I still care about the code

Birgitta is a Distinguished Engineer and AI-assisted delivery expert at Thoughtworks. She has over 20 years of experience as a software developer, architect and technical leader.

This article is part of “Exploring Gen AI”. A series capturing Thoughtworks technologists' explorations of using gen ai technology for software development.

09 July 2025

Ever since AI coding assistance started gaining traction I’ve heard people say, “Oh, so at some point we might not even have to care about the code anymore, it’s like Assembly, we certainly don’t look at THAT anymore.” Recently, with enhanced agentic capabilities and the coinage of “vibe coding” there has been a new spike of this take.

I personally think we very much should still care about the code. Maybe in a different way than before, but still, we need to care.

Imagine you’re on call!

One of the main benefits of Dev and Ops in one hand is that when you are on call, you become a more responsible developer. You care more about resilience and bug-free code, because you don’t want to be called late in the night, or on the weekend.

So the following is a great question to ground yourself in the hype: If you were on call for the application you’re working on, at which point would you be ok with deploying a 1,000 or 5,000 LOC change set? (Bear in mind, most teams today are even worried about auto-merging PRs from dependency upgrade bots.)

For me personally, the minimum I want to still care about and be on top of is the test code.

LLMs are not compilers

I wrote about this almost two years ago, and I still haven’t changed my mind about it, on the contrary.

LLMs are NOT compilers, interpreters, transpilers or assemblers of natural language, they are inferrers. A compiler takes a structured input and produces a repeatable, predictable output. LLMs do not do that. It might be possible to straightjacket them to the point that they produce the same output for an input at a very high probability, but I imagine at that point the input might not even be unstructured natural language anymore. And once we manage to wrap them in enough scaffolding to make them predictable, we risk stripping away the very thing that makes them valuable in the first place.

Constant risk assessment

Because of the non-deterministic nature of these inferrers, using Generative AI in the software context is constant risk assessment. I am feeling that especially at the moment, while working on an AI-accelerated lift and shift legacy migration that needs to achieve feature parity.

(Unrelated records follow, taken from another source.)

(** * The Claude API route and the GPT landing page

    A shallow embedding of
    - [src/app/api/(apps)/claude/route.ts] (the [POST] handler), and
    - [src/app/(apps)/gpt/page.tsx] (the [Page] component and its
      [metadata]),
    together with the properties of both that the specification states.

    The handler is a straight-line sequence of calls into the platform
    (request body, module loader, built-ins) and into external services
    (authentication, the model SDK, the database helpers), wrapped in
    one [try]/[catch].  It is embedded in a state-and-exception monad:
    the state carries the history of external calls, each with its
    outcome, and the database; an exception is a thrown JavaScript
    value. *)

From stdpp Require Import base option list strings gmap.
From Stdlib Require Import ZArith.

Local Open Scope Z_scope.
Local Open Scope string_scope.

(* ===================================================================== *)
(** * JavaScript values                                                   *)
(* ===================================================================== *)

(** The values the handler passes around.  An object keeps its
    properties in insertion order, which is the order [JSON.stringify]
    prints them in.  A function is known by name only; applying it is
    left to the platform.  The handler never computes on a number, it
    only compares a status with 401 and passes 2000 and the credit
    amount along, so a number is represented by an integer. *)
#[local] Set Warnings "-register-all".
Inductive JsVal : Type :=
| JUndefined
| JNull
| JBool (b : bool)
| JNum (n : Z)
| JStr (s : string)
| JArr (elems : list JsVal)
| JObj (props : list (string * JsVal))
| JFun (name : string).

(** What a [throw] carries: an instance of [Error] with its [message]
    property, or any other value. *)
Inductive Thrown : Type :=
| ErrorInstance (message : JsVal)
| NonError (v : JsVal).

Definition TypeError (msg : string) : Thrown := ErrorInstance (JStr msg).

(** The outcome of an evaluation step: [inl] is a throw. *)
Abbreviation Completion A := (Thrown + A)%type.

Fixpoint assoc (k : string) (props : list (string * JsVal)) : option JsVal :=
  match props with
  | [] => None
  | (k', v) :: rest => if String.eqb k k' then Some v else assoc k rest
  end.

(** [v.k] and [v[0]] (as [js_get v "0"]).  Reading a property of
    [undefined] or [null] throws a [TypeError]; reading a missing
    property gives [undefined].  Only the keys the two source files use
    are meant: [toolPath], [email], [aiModel], [systemMessage],
    [paywall], [credits], [slug], [company], [theme], ... and [0]; none
    of them is inherited from a built-in prototype. *)
Definition js_get (v : JsVal) (k : string) : Completion JsVal :=
  match v with
  | JUndefined =>
      inl (TypeError ("Cannot read properties of undefined (reading '" +:+ k +:+ "')"))
  | JNull =>
      inl (TypeError ("Cannot read properties of null (reading '" +:+ k +:+ "')"))
  | JObj props => inr (default JUndefined (assoc k props))
  | JArr elems =>
      inr (if String.eqb k "0" then default JUndefined (head elems) else JUndefined)
  | JStr s =>
      inr (if String.eqb k "0"
           then match s with
                | EmptyString => JUndefined
                | String c _ => JStr (String c EmptyString)
                end
           else JUndefined)
  | JBool _ | JNum _ | JFun _ => inr JUndefined
  end.

(** [a === true]. *)
Definition strict_eq_true (a : JsVal) : bool :=
  match a with
  | JBool true => true
  | _ => false
  end.

(* ===================================================================== *)
(** * Requests, responses, the model SDK, the database                    *)
(* ===================================================================== *)

(** A request: what identifies the caller (cookies, headers) and the
    text of the body. *)
Record Request : Type := {
  credentials : string;
  body_text : string;
}.

(** A [NextResponse]: the status and the body text. *)
Record Response : Type := {
  status : Z;
  body : string;
}.

(** The fields passed to [new ChatAnthropic({...})]. *)
Record ChatFields : Type := {
  model : JsVal;
  maxTokens : Z;
}.

(** One [invoke] of a chat bound to a structured-output schema: the
    chat's configuration, the schema given to [withStructuredOutput]
    and the list of (role, text) messages. *)
Record ModelCall : Type := {
  chat : ChatFields;
  schema : JsVal;
  messages : list (string * string);
}.

(** Modelled from the spec: the database helpers of [@/lib/db/mutations]
    are not among the sources.  The spec calls [uploadToSupabase] a
    "database insert" that "persists the result to a hosted database"
    and "writes one row": a row is made of the four arguments of the
    call. *)
Record Generation : Type := {
  gen_input : JsVal;
  gen_output : JsVal;
  gen_toolPath : JsVal;
  gen_model : JsVal;
}.

(** Modelled from the spec: [reduceUserCredits] "decrements a credit
    balance".  The balance arithmetic is not the handler's, so the
    database keeps the decrements applied: the account charged and the
    amount. *)
Record Debit : Type := {
  debit_email : JsVal;
  debit_credits : JsVal;
}.

Record Db : Type := {
  generations : list Generation;
  debits : list Debit;
}.

(** A module namespace: the exports by name. *)
Abbreviation Exports := (gmap string JsVal).

(** The binding [name] of a module namespace; [undefined] when the
    module does not export it. *)
Definition export (m : Exports) (name : string) : JsVal :=
  default JUndefined (m !! name).

(* ===================================================================== *)
(** * The environment of a run                                            *)
(* ===================================================================== *)

(** What is the same for every request: the built-ins and the modules
    of the deployed application. *)
Record Platform : Type := {
  (** [JSON.parse] of a body text, as [request.json()] does it. *)
  JSON_parse : string -> Completion JsVal;
  (** [decodeURIComponent(v)]; throws [URIError] on a malformed escape. *)
  decodeURIComponent : JsVal -> Completion string;
  (** [String(v)]; may throw through a user-defined [toString]. *)
  js_String : JsVal -> Completion string;
  (** [JSON.stringify(v)] of an object. *)
  JSON_stringify : JsVal -> string;
  (** [import(path)]: the exports of the module, or the load fails. *)
  import : string -> Completion Exports;
  (** Applying the function of that name to one argument. *)
  apply_function : string -> JsVal -> Completion JsVal;
}.

(** What a run meets outside the application: the outcome of each call
    into a service. *)
Record Services : Type := {
  (** [authMiddleware(request)] of [@/lib/middleware/authMiddleware]
      (not among the sources): a response, or it throws. *)
  authMiddleware_outcome : Request -> Completion Response;
  (** Whether [new ChatAnthropic(fields)] throws. *)
  ChatAnthropic_error : ChatFields -> option Thrown;
  (** Whether [chat.withStructuredOutput(schema)] throws. *)
  withStructuredOutput_error : ChatFields -> JsVal -> option Thrown;
  (** The model's answer to an [invoke], or the call throws. *)
  invoke_outcome : ModelCall -> Completion JsVal;
  (** What [uploadToSupabase] resolves to, or that it throws. *)
  uploadToSupabase_outcome :
    JsVal -> JsVal -> JsVal -> JsVal -> Db -> Completion JsVal;
  (** Whether [reduceUserCredits] throws. *)
  reduceUserCredits_outcome : JsVal -> JsVal -> Db -> Completion unit;
}.

(** The history of a run: every call that leaves the handler, in the
    order made, with its arguments and its outcome. *)
Inductive Event : Type :=
| EvAuthMiddleware (request : Request) (r : Completion Response)
| EvRequestJson (r : Completion JsVal)
| EvImport (path : string) (r : Completion Exports)
| EvInvoke (call : ModelCall) (r : Completion JsVal)
| EvConsoleLog (label : string) (v : JsVal)
| EvUploadToSupabase (input output toolPath aiModel : JsVal) (r : Completion JsVal)
| EvReduceUserCredits (email credits : JsVal) (r : Completion unit)
| EvConsoleError (label : string) (error : Thrown).

Record St : Type := {
  trace : list Event;
  db : Db;
}.

Definition start (d : Db) : St := {| trace := []; db := d |}.

(* ===================================================================== *)
(** * The monad                                                           *)
(* ===================================================================== *)

Definition M (A : Type) : Type := St -> St * Completion A.

Definition ret {A} (a : A) : M A := fun st => (st, inr a).

Definition throw {A} (t : Thrown) : M A := fun st => (st, inl t).

Definition bind {A B} (m : M A) (k : A -> M B) : M B :=
  fun st =>
    match m st with
    | (st', inr a) => k a st'
    | (st', inl t) => (st', inl t)
    end.

Notation "'let*' x := c 'in' k" := (bind c (fun x => k))
  (at level 10, x name, c at level 200, k at level 200,
   format "'[v' 'let*'  x  :=  c  'in'  '/' k ']'").

(** A step that touches nothing outside. *)
Definition eval {A} (r : Completion A) : M A := fun st => (st, r).

(** A call that is written to the history, with its outcome. *)
Definition record_call {A} (mk : Completion A -> Event) (r : Completion A) : M A :=
  fun st => ({| trace := trace st ++ [mk r]; db := db st |}, r).

(** [try { body } catch (error) { handler(error) }]. *)
Definition try_catch {A} (body : M A) (handler : Thrown -> M A) : M A :=
  fun st =>
    match body st with
    | (st', inr a) => (st', inr a)
    | (st', inl t) => handler t st'
    end.

Definition or_throw (e : option Thrown) : Completion unit :=
  match e with
  | Some t => inl t
  | None => inr tt
  end.

(* ===================================================================== *)
(** * route.ts                                                            *)
(* ===================================================================== *)

Section Route.

Variable pf : Platform.
Variable sv : Services.

Definition authMiddleware (request : Request) : M Response :=
  record_call (EvAuthMiddleware request) (authMiddleware_outcome sv request).

(** [request.json()]. *)
Definition request_json (request : Request) : M JsVal :=
  record_call EvRequestJson (JSON_parse pf (body_text request)).

(** [const { name } = await import(path)]. *)
Definition import_export (path name : string) : M JsVal :=
  let* m := record_call (EvImport path) (import pf path) in
  ret (export m name).

(** [f(arg)]. *)
Definition js_call (callee : string) (f arg : JsVal) : Completion JsVal :=
  match f with
  | JFun name => apply_function pf name arg
  | _ => inl (TypeError (callee +:+ " is not a function"))
  end.

Definition new_ChatAnthropic (fields : ChatFields) : M ChatFields :=
  let* _ := eval (or_throw (ChatAnthropic_error sv fields)) in
  ret fields.

Definition withStructuredOutput (c : ChatFields) (functionCall : JsVal)
  : M (list (string * string) -> ModelCall) :=
  let* _ := eval (or_throw (withStructuredOutput_error sv c functionCall)) in
  ret (fun msgs => {| chat := c; schema := functionCall; messages := msgs |}).

Definition invoke (call : ModelCall) : M JsVal :=
  record_call (EvInvoke call) (invoke_outcome sv call).

Definition console_log (label : string) (v : JsVal) : M unit :=
  fun st => ({| trace := trace st ++ [EvConsoleLog label v]; db := db st |}, inr tt).

Definition console_error (label : string) (error : Thrown) : M unit :=
  fun st => ({| trace := trace st ++ [EvConsoleError label error]; db := db st |}, inr tt).

(** Modelled from the spec: [uploadToSupabase] is not among the sources.
    "persists the result to a hosted database", "writes one row": a call
    that succeeds has appended one row; one that throws has written
    nothing.  What it resolves to is left to the service. *)
Definition uploadToSupabase (input output toolPath aiModel : JsVal) : M JsVal :=
  fun st =>
    let r := uploadToSupabase_outcome sv input output toolPath aiModel (db st) in
    let row := {| gen_input := input; gen_output := output;
                  gen_toolPath := toolPath; gen_model := aiModel |} in
    ({| trace := trace st ++ [EvUploadToSupabase input output toolPath aiModel r];
        db := match r with
              | inr _ => {| generations := generations (db st) ++ [row];
                            debits := debits (db st) |}
              | inl _ => db st
              end |},
     r).
(** * refinery.units.formats: path extraction and memory extraction

    A shallow embedding of [refinery/units/formats/__init__.py]:
    [UnpackResult], [PathPattern], the generator [PathExtractorUnit.process]
    and [MemoryExtractorUnit._read_from_memory], together with the pieces of
    the Python runtime they call (slicing, [bytes.find], [range],
    [fnmatch], [posixpath.join], [zlib.adler32]). *)

From Stdlib Require Import ZArith Ascii String List Bool Lia.
From Stdlib.Strings Require Import Byte.
From stdpp Require Import base option list gmap strings.

Local Open Scope string_scope.
Local Open Scope list_scope.
Local Open Scope Z_scope.

(** ** Exceptions raised by the modelled code *)

Inductive exn : Type :=
  | EndOfStringNotFound
  | IndexError
  | ValueError
  | AttributeError.

Inductive result (A : Type) : Type :=
  | Ok (a : A)
  | Raise (e : exn).
Arguments Ok {A} a.
Arguments Raise {A} e.

Abbreviation bytes := (list byte).

(** ** The Python runtime *)

Module Py.

(** Normalisation of a slice bound against a sequence of length [len]:
    negative bounds count from the end, then the bound is clamped to
    [0 .. len]. *)
Definition clamp (len i : Z) : Z :=
  let i := if i <? 0 then i + len else i in
  Z.max 0 (Z.min len i).

(** [data[start:stop]]; [stop = None] is the open slice [data[start:]]. *)
Definition slice {A} (data : list A) (start : Z) (stop : option Z) : list A :=
  let len := Z.of_nat (length data) in
  let lo := clamp len start in
  let hi := match stop with Some e => clamp len e | None => len end in
  take (Z.to_nat (hi - lo)) (drop (Z.to_nat lo) data).

(** [data[i]] for an integer index: negative indices count from the end,
    anything outside the sequence raises IndexError. *)
Definition index {A} (data : list A) (i : Z) : result A :=
  let len := Z.of_nat (length data) in
  let j := if i <? 0 then i + len else i in
  if (j <? 0) || (len <=? j) then Raise IndexError
  else match data !! Z.to_nat j with
       | Some x => Ok x
       | None => Raise IndexError
       end.

(** Position of the first zero byte of [data], counted from [pos]. *)
Fixpoint find_zero (data : bytes) (pos : Z) : Z :=
  match data with
  | [] => -1
  | b :: rest => if Byte.eqb b x00 then pos else find_zero rest (pos + 1)
  end.
Fixpoint re_fullmatch (r : regex) (s : pystr) : bool :=
  match s with
  | [] => nullable r
  | c :: s => re_fullmatch (deriv c r) s
  end.

Definition RPlus (r : regex) : regex := RSeq r (RStar r).
Definition ROpt (r : regex) : regex := RAlt REps r.
Definition in_range (a b : string) (c : Z) : bool :=
  (hd 0 (u a) <=? c) && (c <=? hd 0 (u b)).
Definition is_char (a : string) (c : Z) : bool := c =? hd 0 (u a).
Definition lower (c : Z) : bool := in_range "a" "z" c.
Definition digit (c : Z) : bool := in_range "0" "9" c.
Fixpoint RRepeat (n : nat) (r : regex) : regex :=
  match n with O => REps | S n => RSeq r (RRepeat n r) end.

(** [re.fullmatch([0-9a-f]{40}, s)]: a full commit identifier *)
Definition is_commit (s : pystr) : bool :=
  re_fullmatch (RRepeat 40 (RChar (fun c => digit c || in_range "a" "f" c))) s.

(** * Facts *)

Lemma uint_of_codes_of_uint d : uint_of_codes (codes_of_uint d) = Some d.
Proof. induction d; cbn; rewrite ?IHd; done. Qed.

Lemma codes_of_uint_digits d : Forall (fun c => digit c = true) (codes_of_uint d).
Proof. induction d; cbn; constructor; done. Qed.

Lemma to_int_nonnil z :
  match Z.to_int z with Decimal.Pos d | Decimal.Neg d => d <> Decimal.Nil end.
Proof.
  destruct z; cbn; [done| |]; intros H; apply (DecimalPos.Unsigned.to_uint_nonnil _ H).
Qed.

Lemma codes_of_uint_nonnil d : d <> Decimal.Nil ->
  exists c t, codes_of_uint d = c :: t /\ c <> 45.
Proof. destruct d; intros; try congruence; cbn; eauto. Qed.

(** Printing an integer in decimal and reading it back gives the integer. *)
Lemma int_of_str_of_int z : int_of_str (str_of_int z) = Some z.
Proof.
  pose proof (to_int_nonnil z) as Hn. unfold str_of_int.
  pose proof (DecimalZ.of_to z) as Hz.
  destruct (Z.to_int z) as [d|d] eqn:E;
    destruct (codes_of_uint_nonnil d Hn) as (c & t & Hc & Hne);
    pose proof (uint_of_codes_of_uint d) as Hd; rewrite Hc in *.
  - unfold int_of_str. destruct (decide (c = 45)); [done|].
    transitivity ((fun d => Z.of_int (Decimal.Pos d)) <$> uint_of_codes (c :: t)).
    + destruct c as [|p|p]; try done. repeat (destruct p as [p|p|]; try done).
    + rewrite Hd. cbn [fmap option_fmap option_map]. by rewrite Hz.
  - unfold int_of_str. rewrite Hd. cbn [fmap option_fmap option_map]. by rewrite Hz.
Qed.

Lemma str_of_int_nonempty z : str_of_int z <> [].
Proof.
  pose proof (to_int_nonnil z) as Hn. unfold str_of_int.
  destruct (Z.to_int z) as [d|d]; [|done].
  destruct (codes_of_uint_nonnil d Hn) as (c & t & -> & _). done.
Qed.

Risk assessment, as always, is a combination of these 3 factors:

Impact of something going wrong: Will I be called in the middle of the night? Am I working on a use case with a low margin for error? Is the domain I’m working on critical to the business, or internal and supplementary?
Probability of something going wrong: How sophisticated is the AI setup I have? Is the problem I’m working on simple or comples? Do I have the appropriate context available for AI to do the right thing?
Detectability: How likely is it that I will catch problems? For this I factor in the level and type of review that is applied, and what confidence I have in the overall safety net.

Hallucinations are the core feature of LLMs. We just call it “hallucinations” when they do something we don’t want, and “intelligence” in the cases where it’s useful to us. Regardless of how much context, tooling and model power I throw at a problem, there is always a non-negligible probability that something goes wrong. So especially in cases with high impact and low detectability, I absolutely still care about the code.